■ Exercise directions ■
Among the entries, which lines carry the string "bounds"? Copy every one.

++++ Given data ++++

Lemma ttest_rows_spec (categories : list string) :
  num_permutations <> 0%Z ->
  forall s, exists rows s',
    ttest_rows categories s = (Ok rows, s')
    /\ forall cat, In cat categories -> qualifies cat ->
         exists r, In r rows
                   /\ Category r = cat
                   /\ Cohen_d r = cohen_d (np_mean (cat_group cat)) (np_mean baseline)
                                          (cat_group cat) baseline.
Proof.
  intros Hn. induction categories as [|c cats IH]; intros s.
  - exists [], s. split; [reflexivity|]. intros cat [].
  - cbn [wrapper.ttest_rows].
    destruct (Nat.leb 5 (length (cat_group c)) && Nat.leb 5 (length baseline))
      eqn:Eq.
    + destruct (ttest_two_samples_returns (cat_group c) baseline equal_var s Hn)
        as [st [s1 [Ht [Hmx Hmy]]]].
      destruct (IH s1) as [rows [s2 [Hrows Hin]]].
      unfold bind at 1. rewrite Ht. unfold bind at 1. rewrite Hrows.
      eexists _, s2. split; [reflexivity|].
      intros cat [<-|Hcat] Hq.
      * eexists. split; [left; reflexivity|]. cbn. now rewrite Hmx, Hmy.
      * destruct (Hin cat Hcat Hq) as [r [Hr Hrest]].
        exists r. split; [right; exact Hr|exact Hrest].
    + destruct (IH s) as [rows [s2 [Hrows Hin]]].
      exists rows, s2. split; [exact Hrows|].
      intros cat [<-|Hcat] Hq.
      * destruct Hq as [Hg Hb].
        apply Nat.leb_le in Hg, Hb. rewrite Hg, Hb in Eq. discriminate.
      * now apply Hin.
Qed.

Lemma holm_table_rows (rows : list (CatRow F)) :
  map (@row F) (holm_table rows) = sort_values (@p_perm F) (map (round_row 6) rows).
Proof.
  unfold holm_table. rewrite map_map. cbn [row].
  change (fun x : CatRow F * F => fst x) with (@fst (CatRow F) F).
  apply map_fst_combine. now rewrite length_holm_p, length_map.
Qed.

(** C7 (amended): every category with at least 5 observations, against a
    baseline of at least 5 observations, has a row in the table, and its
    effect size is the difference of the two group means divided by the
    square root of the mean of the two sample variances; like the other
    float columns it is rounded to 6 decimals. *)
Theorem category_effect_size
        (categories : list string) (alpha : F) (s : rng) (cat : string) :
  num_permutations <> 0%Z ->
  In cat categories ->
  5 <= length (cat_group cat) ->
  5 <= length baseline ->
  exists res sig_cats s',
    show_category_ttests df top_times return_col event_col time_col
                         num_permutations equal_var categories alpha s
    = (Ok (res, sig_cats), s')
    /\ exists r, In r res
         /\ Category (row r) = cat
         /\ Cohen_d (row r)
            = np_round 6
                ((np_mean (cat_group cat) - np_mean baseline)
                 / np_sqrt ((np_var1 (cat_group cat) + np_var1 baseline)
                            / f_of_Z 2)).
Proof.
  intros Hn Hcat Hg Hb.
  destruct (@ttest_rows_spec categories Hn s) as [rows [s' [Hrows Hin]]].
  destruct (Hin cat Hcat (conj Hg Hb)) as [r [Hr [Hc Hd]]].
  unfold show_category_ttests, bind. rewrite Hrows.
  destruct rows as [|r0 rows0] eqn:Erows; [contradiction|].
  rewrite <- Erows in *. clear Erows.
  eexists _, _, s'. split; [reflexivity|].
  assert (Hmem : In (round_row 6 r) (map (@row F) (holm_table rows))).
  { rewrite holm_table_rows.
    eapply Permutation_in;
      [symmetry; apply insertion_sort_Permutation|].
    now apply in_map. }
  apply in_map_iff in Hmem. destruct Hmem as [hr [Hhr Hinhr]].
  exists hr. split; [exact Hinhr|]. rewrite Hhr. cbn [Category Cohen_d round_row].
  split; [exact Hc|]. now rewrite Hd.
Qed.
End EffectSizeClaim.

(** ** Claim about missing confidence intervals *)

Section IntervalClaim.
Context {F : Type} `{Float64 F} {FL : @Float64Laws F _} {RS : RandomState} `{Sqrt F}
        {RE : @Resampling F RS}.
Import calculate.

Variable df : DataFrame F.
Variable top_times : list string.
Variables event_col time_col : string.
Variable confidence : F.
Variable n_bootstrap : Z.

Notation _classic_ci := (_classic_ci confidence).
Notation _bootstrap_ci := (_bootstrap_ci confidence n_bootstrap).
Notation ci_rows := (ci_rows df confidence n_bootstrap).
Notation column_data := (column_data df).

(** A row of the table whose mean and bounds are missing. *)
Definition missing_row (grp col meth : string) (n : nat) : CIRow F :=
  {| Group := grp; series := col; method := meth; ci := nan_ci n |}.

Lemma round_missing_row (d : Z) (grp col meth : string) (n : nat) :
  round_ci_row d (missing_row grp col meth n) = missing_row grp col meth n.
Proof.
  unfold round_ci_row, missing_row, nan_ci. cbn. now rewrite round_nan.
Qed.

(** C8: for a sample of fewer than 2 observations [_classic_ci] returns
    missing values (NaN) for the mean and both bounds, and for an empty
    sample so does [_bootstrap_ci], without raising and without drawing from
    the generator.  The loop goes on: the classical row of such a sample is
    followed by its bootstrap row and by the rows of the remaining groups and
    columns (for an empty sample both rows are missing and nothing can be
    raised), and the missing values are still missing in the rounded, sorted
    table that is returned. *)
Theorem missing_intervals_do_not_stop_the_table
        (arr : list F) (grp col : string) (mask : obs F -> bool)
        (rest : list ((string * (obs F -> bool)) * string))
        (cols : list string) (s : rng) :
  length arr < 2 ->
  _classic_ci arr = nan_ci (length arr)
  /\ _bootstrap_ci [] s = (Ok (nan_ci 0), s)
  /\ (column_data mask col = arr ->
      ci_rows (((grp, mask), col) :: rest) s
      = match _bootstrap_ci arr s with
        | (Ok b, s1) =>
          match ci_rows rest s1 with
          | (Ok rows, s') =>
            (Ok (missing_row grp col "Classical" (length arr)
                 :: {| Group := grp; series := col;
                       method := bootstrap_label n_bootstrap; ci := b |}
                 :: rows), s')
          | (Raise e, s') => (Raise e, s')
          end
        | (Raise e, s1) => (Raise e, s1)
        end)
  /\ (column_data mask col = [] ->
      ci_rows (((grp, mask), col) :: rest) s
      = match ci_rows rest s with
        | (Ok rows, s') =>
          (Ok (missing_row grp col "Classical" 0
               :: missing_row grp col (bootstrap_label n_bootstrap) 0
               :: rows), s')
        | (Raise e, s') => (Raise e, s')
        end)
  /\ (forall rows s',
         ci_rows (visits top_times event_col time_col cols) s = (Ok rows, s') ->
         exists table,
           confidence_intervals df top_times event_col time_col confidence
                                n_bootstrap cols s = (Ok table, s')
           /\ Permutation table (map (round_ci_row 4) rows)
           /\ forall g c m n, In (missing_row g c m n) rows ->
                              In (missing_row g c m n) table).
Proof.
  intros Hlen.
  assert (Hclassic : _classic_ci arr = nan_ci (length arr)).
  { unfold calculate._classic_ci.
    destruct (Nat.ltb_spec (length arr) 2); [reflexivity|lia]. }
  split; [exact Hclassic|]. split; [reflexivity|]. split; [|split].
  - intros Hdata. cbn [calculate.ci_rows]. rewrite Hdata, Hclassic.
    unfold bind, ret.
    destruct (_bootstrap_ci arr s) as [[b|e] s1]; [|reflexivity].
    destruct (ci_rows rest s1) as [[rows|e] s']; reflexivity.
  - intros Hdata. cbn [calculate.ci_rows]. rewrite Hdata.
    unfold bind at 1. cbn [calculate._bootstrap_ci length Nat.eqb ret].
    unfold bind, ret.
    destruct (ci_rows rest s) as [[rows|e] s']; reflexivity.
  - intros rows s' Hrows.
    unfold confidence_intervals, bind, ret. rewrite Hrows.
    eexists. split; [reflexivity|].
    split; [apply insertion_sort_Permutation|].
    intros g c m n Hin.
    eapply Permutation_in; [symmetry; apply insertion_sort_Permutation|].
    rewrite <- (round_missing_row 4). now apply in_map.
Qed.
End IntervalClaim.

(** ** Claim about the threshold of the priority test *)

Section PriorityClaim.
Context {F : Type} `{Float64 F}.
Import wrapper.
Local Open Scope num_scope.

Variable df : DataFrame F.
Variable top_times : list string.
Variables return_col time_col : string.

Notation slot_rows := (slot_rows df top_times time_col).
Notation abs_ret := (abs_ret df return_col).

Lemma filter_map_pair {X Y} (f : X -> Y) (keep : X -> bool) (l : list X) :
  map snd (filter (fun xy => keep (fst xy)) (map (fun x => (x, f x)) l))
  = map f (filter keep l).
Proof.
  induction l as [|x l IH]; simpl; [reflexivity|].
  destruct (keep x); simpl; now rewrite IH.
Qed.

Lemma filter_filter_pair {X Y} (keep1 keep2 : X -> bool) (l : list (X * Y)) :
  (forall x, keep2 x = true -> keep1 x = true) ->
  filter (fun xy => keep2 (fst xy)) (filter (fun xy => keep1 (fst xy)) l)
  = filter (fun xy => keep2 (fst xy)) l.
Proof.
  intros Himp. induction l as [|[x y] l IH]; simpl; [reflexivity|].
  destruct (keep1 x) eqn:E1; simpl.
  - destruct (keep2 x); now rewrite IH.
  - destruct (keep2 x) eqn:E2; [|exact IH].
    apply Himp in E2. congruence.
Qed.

++++

■ Completed exercise ■
(** A row of the table whose mean and bounds are missing. *)
    missing values (NaN) for the mean and both bounds, and for an empty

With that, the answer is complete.